■ Dataset entries

____

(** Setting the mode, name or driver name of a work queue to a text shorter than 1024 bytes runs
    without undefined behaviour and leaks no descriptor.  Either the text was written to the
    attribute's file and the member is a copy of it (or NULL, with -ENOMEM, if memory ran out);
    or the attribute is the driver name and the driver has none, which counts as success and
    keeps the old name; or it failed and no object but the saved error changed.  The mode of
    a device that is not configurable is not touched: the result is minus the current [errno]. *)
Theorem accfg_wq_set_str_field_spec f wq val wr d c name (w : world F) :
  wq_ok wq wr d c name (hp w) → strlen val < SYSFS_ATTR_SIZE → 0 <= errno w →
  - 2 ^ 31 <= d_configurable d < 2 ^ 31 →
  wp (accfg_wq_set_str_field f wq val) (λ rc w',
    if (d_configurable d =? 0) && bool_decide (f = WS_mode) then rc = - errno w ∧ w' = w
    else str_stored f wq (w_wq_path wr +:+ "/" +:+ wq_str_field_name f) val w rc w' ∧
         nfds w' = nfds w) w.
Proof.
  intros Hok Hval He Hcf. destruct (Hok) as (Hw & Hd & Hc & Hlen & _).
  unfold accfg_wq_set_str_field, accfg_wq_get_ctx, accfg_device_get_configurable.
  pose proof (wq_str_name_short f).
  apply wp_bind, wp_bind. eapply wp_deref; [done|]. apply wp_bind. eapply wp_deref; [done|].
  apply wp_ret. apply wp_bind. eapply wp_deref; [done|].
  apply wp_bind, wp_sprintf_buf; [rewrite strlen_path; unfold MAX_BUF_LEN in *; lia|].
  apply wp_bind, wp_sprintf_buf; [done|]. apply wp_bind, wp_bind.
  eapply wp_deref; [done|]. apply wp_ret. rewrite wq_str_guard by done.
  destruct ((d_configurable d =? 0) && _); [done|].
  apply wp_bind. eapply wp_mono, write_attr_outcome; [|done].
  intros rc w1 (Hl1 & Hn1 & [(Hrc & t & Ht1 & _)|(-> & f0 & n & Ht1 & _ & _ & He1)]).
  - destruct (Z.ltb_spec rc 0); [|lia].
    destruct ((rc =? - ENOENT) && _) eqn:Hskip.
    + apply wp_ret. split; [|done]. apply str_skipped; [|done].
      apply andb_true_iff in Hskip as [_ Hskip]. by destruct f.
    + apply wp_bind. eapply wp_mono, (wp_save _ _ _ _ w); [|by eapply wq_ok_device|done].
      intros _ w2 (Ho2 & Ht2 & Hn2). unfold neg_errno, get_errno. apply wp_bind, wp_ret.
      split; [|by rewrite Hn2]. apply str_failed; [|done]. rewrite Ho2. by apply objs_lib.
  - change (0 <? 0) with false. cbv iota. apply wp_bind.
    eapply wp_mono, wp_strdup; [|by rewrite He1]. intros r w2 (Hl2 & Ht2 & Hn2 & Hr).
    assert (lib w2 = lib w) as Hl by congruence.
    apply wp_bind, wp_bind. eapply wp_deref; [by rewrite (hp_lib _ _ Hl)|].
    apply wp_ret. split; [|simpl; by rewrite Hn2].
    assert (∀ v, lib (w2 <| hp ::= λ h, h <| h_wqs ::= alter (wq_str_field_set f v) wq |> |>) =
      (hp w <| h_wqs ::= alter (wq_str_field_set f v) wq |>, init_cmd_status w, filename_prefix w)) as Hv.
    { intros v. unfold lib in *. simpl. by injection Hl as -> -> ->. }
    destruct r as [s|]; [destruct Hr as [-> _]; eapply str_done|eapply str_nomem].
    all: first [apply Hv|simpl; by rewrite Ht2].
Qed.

____

■ Goal of the exercise
Whenever a line above contains "intros", copy that line.

■ Result below
  intros Hok Hval He Hcf. destruct (Hok) as (Hw & Hd & Hc & Hlen & _).
  intros rc w1 (Hl1 & Hn1 & [(Hrc & t & Ht1 & _)|(-> & f0 & n & Ht1 & _ & _ & He1)]).
      intros _ w2 (Ho2 & Ht2 & Hn2). unfold neg_errno, get_errno. apply wp_bind, wp_ret.
    eapply wp_mono, wp_strdup; [|by rewrite He1]. intros r w2 (Hl2 & Ht2 & Hn2 & Hr).
    { intros v. unfold lib in *. simpl. by injection Hl as -> -> ->. }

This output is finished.